Segment Open

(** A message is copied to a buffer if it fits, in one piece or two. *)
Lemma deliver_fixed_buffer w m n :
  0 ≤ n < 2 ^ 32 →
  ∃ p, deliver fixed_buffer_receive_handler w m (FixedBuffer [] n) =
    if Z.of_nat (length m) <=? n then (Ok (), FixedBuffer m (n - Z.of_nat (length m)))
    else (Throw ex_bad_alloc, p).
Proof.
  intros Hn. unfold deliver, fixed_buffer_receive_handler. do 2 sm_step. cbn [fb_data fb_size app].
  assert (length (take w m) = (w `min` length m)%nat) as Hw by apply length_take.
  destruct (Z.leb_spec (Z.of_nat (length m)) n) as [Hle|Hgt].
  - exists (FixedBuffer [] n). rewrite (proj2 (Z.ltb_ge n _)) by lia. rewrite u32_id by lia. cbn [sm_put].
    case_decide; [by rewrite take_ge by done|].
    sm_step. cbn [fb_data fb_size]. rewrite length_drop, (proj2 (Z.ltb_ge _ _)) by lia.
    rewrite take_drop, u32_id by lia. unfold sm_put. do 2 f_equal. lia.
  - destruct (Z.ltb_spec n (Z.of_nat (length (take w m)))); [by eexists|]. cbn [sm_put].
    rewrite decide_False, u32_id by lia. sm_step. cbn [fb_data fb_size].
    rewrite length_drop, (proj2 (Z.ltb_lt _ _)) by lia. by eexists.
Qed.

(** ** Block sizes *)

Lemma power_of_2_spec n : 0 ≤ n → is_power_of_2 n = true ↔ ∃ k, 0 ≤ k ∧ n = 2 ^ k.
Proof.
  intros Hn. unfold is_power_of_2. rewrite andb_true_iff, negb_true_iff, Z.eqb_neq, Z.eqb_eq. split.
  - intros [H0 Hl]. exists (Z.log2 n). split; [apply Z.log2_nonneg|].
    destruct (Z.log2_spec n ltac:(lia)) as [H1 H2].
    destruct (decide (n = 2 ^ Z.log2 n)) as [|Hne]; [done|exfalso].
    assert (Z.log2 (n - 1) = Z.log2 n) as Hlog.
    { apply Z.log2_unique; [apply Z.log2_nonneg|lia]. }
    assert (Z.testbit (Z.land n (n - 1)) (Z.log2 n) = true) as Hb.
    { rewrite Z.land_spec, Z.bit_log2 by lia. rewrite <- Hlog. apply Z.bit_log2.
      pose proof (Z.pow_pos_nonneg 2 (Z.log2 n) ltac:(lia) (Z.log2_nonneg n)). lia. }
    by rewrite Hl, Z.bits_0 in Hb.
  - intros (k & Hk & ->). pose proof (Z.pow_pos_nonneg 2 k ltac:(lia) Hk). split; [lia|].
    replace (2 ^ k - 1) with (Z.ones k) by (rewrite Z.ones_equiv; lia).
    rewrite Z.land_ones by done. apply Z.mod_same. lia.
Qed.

Segment Closed

## Aim of the exercise
I need every line from the material that contains the word "unfold".

## Your solution
  intros Hn. unfold deliver, fixed_buffer_receive_handler. do 2 sm_step. cbn [fb_data fb_size app].
    rewrite take_drop, u32_id by lia. unfold sm_put. do 2 f_equal. lia.
  intros Hn. unfold is_power_of_2. rewrite andb_true_iff, negb_true_iff, Z.eqb_neq, Z.eqb_eq. split.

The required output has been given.